Я крепче сжал руль, чувствуя, как холодные щупальца тумана лижут стекла. В зеркале заднего вида мелькнуло что-то — силуэт, повторяющий мои движения.
- Он следует за нами, - пробормотал я, заметив в зеркале заднего виды непонятный силуэт.
Иваныч, сидевший на пассажирском сиденье, мрачно кивнул:
- Не просто следует. Он учится. Смотри.
Он указал в боковое окно. В тумане возникали и растворялись очертания — то рука, то лицо, то силуэт, похожий на "Волгу". Туман копировал нас, как ребенок копирует взрослых.
- Он стал другим, - сказал я, чувствуя, как по спине бегут мурашки. — Раньше он был просто... там. Теперь он живой. Либо им кто-то управляет.
Иваныч закурил, выпуская дым колечками:
- Живой? Нет. Он стал голодным. И ты... — он бросил на меня тяжелый взгляд, — ты его любимое блюдо.
- Что-то я не заметил, чтобы туман попробовал меня на вкус.
- Всё впереди.
Я резко свернул, избегая очередного призрачного силуэта. Туман ответил волной — густой, серой, с багровыми прожилками. Он обволок машину, и на мгновение мы оказались в полной темноте.
- Черт! - я ударил по тормозам.
Машина резко остановилась. Туман медленно рассеялся, открывая перед нами... ничего. Пустоту. Дорога оборвалась, уходя в серую мглу.
- Где мы? - спросил я.
Иваныч молча вышел из машины. Я последовал за ним. Под ногами не было асфальта — только серая, пыльная пустошь. Туман висел низко, почти касаясь головы.
- Это край, - наконец сказал Иваныч, - Край междумирья. Дальше — только она.
- Людмила?
Он кивнул:
- Ее владения. Но войти туда... - вольный сделал паузу, - не каждый сможет.
Я посмотрел в туман. В его глубине что-то шевельнулось — высокий, худой силуэт. Жнец. Он стоял неподвижно, наблюдая.
- Нас ждут, - прошептал я.
Иваныч бросил окурок под ноги:
- Тогда пошли. Не стоит заставлять смерть ждать. Только помни — что бы ты ни увидел, не поддавайся. Людмила любит играть с головами.

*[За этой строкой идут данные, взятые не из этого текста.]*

(* ===== verification/Protocol.v ===== *)
(** The consensus protocol behind the handlers of [RaftNode.v], for a fixed
    cluster: what a node may do at a time, the history variables that describe
    a run, the invariant, and the safety properties that follow from it. *)

From stdpp Require Import functions.
From S2P Require Import Prelude Bytes Float LogRecord RaftTypes.

(** * States *)

(** The part of a node that the protocol is about. *)
Record PNode : Type := MkPNode {
  p_term : Z;
  p_vote : option NodeId;
  p_log : list LogEntry;
  p_role : Role;
  p_votes : gset NodeId;
  p_match : gmap NodeId nat;
  p_commit : nat;
  p_applied : nat;
}.

(** The history of a run: every message that was sent with its receiver, the
    leader of each term, its log when it was elected and its log now, and for
    every vote the candidate and the log of the voter. *)
Record History : Type := MkHistory {
  sent : list (NodeId * Message);
  lead : gmap Z NodeId;
  elog : gmap Z (list LogEntry);
  llog : gmap Z (list LogEntry);
  vlog : gmap (NodeId * Z) (NodeId * list LogEntry);
}.

#[export] Instance eta_History : Eta History := λ h,
  MkHistory (sent h) (lead h) (elog h) (llog h) (vlog h).
#[export] Instance upd_sent : Upd sent. Proof. derive_upd. Defined.
#[export] Instance upd_lead : Upd lead. Proof. derive_upd. Defined.
#[export] Instance upd_elog : Upd elog. Proof. derive_upd. Defined.
#[export] Instance upd_llog : Upd llog. Proof. derive_upd. Defined.
#[export] Instance upd_vlog : Upd vlog. Proof. derive_upd. Defined.

#[export] Instance eta_PNode : Eta PNode := λ n,
  MkPNode (p_term n) (p_vote n) (p_log n) (p_role n) (p_votes n) (p_match n)
    (p_commit n) (p_applied n).
#[export] Instance upd_p_vote : Upd p_vote. Proof. derive_upd. Defined.
#[export] Instance upd_p_log : Upd p_log. Proof. derive_upd. Defined.
#[export] Instance upd_p_role : Upd p_role. Proof. derive_upd. Defined.
#[export] Instance upd_p_votes : Upd p_votes. Proof. derive_upd. Defined.
#[export] Instance upd_p_match : Upd p_match. Proof. derive_upd. Defined.
#[export] Instance upd_p_commit : Upd p_commit. Proof. derive_upd. Defined.
#[export] Instance upd_p_applied : Upd p_applied. Proof. derive_upd. Defined.

(** The candidate's log [lc] is at least as up to date as [l]. *)
Definition uptodate (lc l : list LogEntry) : Prop :=
  ∃ a b, last lc = Some a ∧ last l = Some b ∧
    ((term b < term a)%Z ∨ term a = term b ∧ length l ≤ length lc).

(** The log after the entries of a request, from [index] on, are matched
    against it. *)
Fixpoint merge_log (log : list LogEntry) (index : nat) (es : list LogEntry) :
    list LogEntry :=
  match es with
  | [] => log
  | e :: es' =>
      let log' := match log !! index with
        | Some e0 => if decide (term e0 ≠ term e) then take index log ++ [e] else log
        | None => log ++ [e]
        end in
      merge_log log' (S index) es'
  end.

Section protocol.
Context (sentinel : LogEntry) (cluster : gset NodeId).

Definition quorum (Q : gset NodeId) : Prop :=
  Q ⊆ cluster ∧ size cluster < 2 * size Q.

Lemma merge_log_Forall (P : LogEntry → Prop) l k es :
  Forall P l → Forall P es → Forall P (merge_log l k es).
Proof using Type.
  intros Hl Hes. revert l k Hl. induction Hes as [|e es He _ IH]; intros l k Hl; cbn; [done|].
  apply IH. destruct (l !! k); [destruct (decide _); [|done]|];
    apply Forall_app; auto using Forall_take.
Qed.

(** * Steps

    [pstep i n h n' h']: node [i] goes from [n] to [n'], the history from [h]
    to [h']. *)
Inductive pstep (i : NodeId) (n : PNode) (h : History) : PNode → History → Prop :=
  | p_new_term t :
      (p_term n < t)%Z →
      pstep i n h
        {| p_term := t; p_vote := None; p_log := p_log n; p_role := Follower;
           p_votes := p_votes n; p_match := p_match n; p_commit := p_commit n;
           p_applied := p_applied n |} h
  | p_follow votes m :
      pstep i n h (n <| p_role := Follower |> <| p_votes := votes |> <| p_match := m |>) h
  | p_campaign :
      pstep i n h
        {| p_term := p_term n + 1; p_vote := Some i; p_log := p_log n;
           p_role := Candidate; p_votes := {[ i ]}; p_match := p_match n;
           p_commit := p_commit n; p_applied := p_applied n |}
        (h <| vlog := <[(i, (p_term n + 1)%Z) := (i, p_log n)]> (vlog h) |>)
  | p_request_vote to e :
      p_role n = Candidate → last (p_log n) = Some e →
      pstep i n h n
        (h <| sent := (to, MRequestVote
             {| rv_term := p_term n; rv_candidate_id := i;
                rv_last_log_index := length (p_log n) - 1;
                rv_last_log_term := term e |}) :: sent h |>)
  | p_grant m e :
      (i, MRequestVote m) ∈ sent h → rv_term m = p_term n →
      (p_vote n = None ∨ p_vote n = Some (rv_candidate_id m)) →
      last (p_log n) = Some e →
      ((term e < rv_last_log_term m)%Z ∨
       rv_last_log_term m = term e ∧ length (p_log n) - 1 ≤ rv_last_log_index m) →
      pstep i n h (n <| p_vote := Some (rv_candidate_id m) |>)
        (h <| vlog := match vlog h !! (i, p_term n) with
                      | Some _ => vlog h
                      | None => <[(i, p_term n) := (rv_candidate_id m, p_log n)]> (vlog h)
                      end |>
           <| sent := (rv_candidate_id m, MRequestVoteResponse
                {| vr_term := p_term n; vr_voter_id := i; vr_vote_granted := true |})
              :: sent h |>)
  | p_count_vote m :
      (i, MRequestVoteResponse m) ∈ sent h → vr_term m = p_term n →
      vr_vote_granted m = true → p_role n = Candidate →
      pstep i n h (n <| p_votes := {[ vr_voter_id m ]} ∪ p_votes n |>) h
  | p_win :
      p_role n = Candidate → size cluster < 2 * size (p_votes n) →
      pstep i n h
        (n <| p_role := Leader |>
           <| p_match := gset_to_gmap 0 (cluster ∖ {[ i ]}) |>)
        (h <| lead := <[p_term n := i]> (lead h) |>
           <| elog := <[p_term n := p_log n]> (elog h) |>
           <| llog := <[p_term n := p_log n]> (llog h) |>)
  | p_append e :
      p_role n = Leader → term e = p_term n →
      pstep i n h (n <| p_log := p_log n ++ [e] |>)
        (h <| llog := <[p_term n := p_log n ++ [e]]> (llog h) |>)
  | p_replicate to prev e :
      to ≠ i → p_role n = Leader → p_log n !! prev = Some e →
      pstep i n h n
        (h <| sent := (to, MAppendEntries
             {| ae_term := p_term n; ae_leader_id := i; ae_prev_log_index := prev;
                ae_prev_log_term := term e; ae_entries := drop (S prev) (p_log n);
                ae_leader_commit := p_commit n |}) :: sent h |>)
  | p_accept m e :
      (i, MAppendEntries m) ∈ sent h → ae_term m = p_term n → p_role n = Follower →
      p_log n !! ae_prev_log_index m = Some e → term e = ae_prev_log_term m →
      let log' := merge_log (p_log n) (S (ae_prev_log_index m)) (ae_entries m) in
      pstep i n h
        (n <| p_log := log' |>
           <| p_commit := ae_leader_commit m `min` (length log' - 1) |>)
        (h <| sent := (ae_leader_id m, MAppendEntriesResponse
             {| ar_term := p_term n; ar_follower_id := i; ar_success := true;
                ar_match_index := ae_prev_log_index m + length (ae_entries m) |})
           :: sent h |>)
  | p_count_ack m :
      (i, MAppendEntriesResponse m) ∈ sent h → ar_term m = p_term n →
      ar_success m = true → p_role n = Leader →
      pstep i n h (n <| p_match := <[ar_follower_id m := ar_match_index m]> (p_match n) |>) h
  | p_advance index e :
      p_role n = Leader → p_log n !! index = Some e → term e = p_term n →
      size cluster <
        2 * (length (filter (λ p, index ≤ p.2) (map_to_list (p_match n))) + 1) →
      pstep i n h (n <| p_commit := index |>) h
  | p_apply :
      p_applied n < p_commit n →
      pstep i n h (n <| p_applied := S (p_applied n) |>) h
  | p_other to m :
      (* a refusal, or traffic that the protocol does not see *)
      match m with
      | MRequestVote _ | MAppendEntries _ => False
      | MRequestVoteResponse r => vr_vote_granted r = false
      | MAppendEntriesResponse r =>
          ar_success r = false ∧ ar_follower_id r = i ∧ to ≠ i
      | _ => True
      end →
      pstep i n h n (h <| sent := (to, m) :: sent h |>).

(** * The invariant *)

(** The log [l] has the first [S m] entries of [Lt]. *)
Definition has (l Lt : list LogEntry) (m : nat) : Prop := take (S m) Lt `prefix_of` l.

(** Every entry of [l] was made by the leader of its term, and [l] up to that
    entry is that leader's log. *)
Definition log_ok (h : History) (l : list LogEntry) : Prop :=
  ∀ k e, l !! k = Some e →
    ∃ Lt, llog h !! term e = Some Lt ∧ take (S k) l `prefix_of` Lt.

(** Node [j] has the log of term [t] up to index [m]: it said so, or it is the
    leader. *)
Definition acked (h : History) (j : NodeId) (t : Z) (m : nat) : Prop :=
  (∃ c m', m ≤ m' ∧ (c, MAppendEntriesResponse
     {| ar_term := t; ar_follower_id := j; ar_success := true; ar_match_index := m' |})
     ∈ sent h) ∨
  (lead h !! t = Some j ∧ ∃ Lt, llog h !! t = Some Lt ∧ m < length Lt).

Definition committed (h : History) (t : Z) (m : nat) : Prop :=
  ∃ Q Lt e, quorum Q ∧ (∀ j, j ∈ Q → acked h j t m) ∧
    llog h !! t = Some Lt ∧ Lt !! m = Some e ∧ term e = t.

(** The index [c] of [l] is committed, as a node of term [T] may know. *)
Definition commit_ok (h : History) (T : Z) (l : list LogEntry) (c : nat) : Prop :=
  c = 0 ∨ ∃ t m Lt, (t ≤ T)%Z ∧ c ≤ m ∧ committed h t m ∧
    llog h !! t = Some Lt ∧ has l Lt c.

Мы шагнули вперед, и туман исчез. Я оказался в совершенно другом месте. Туман исчез, оставив после себя абсолютную тишину. Мы стояли посреди бесконечного поля, где вместо травы росли бледные, полупрозрачные цветы. Их лепестки шевелились, хотя ветра не было. Над головой — ни солнца, ни луны, только равномерное серое свечение, не отбрасывающее теней.
- Где... — начал я, но голос застрял в горле. Звук не хотел рождаться в этом месте.
Иваныч схватил меня за руку. Его губы двигались, но я не слышал слов. Только когда он прижал ладонь к моему лбу, в голове раздался его голос:
"Не говори. Здесь слова имеют вес."
Я кивнул. Воздух был густым, как сироп. Каждый шаг давался с трудом — будто земля не хотела отпускать мои ноги.
Впереди показался дом. Небольшой, деревянный, с резными ставнями. Совершенно обычный, если бы не одно "но" — он стоял вверх ногами, крышей в землю, а фундаментом к небу. Из перевернутых окон струился свет.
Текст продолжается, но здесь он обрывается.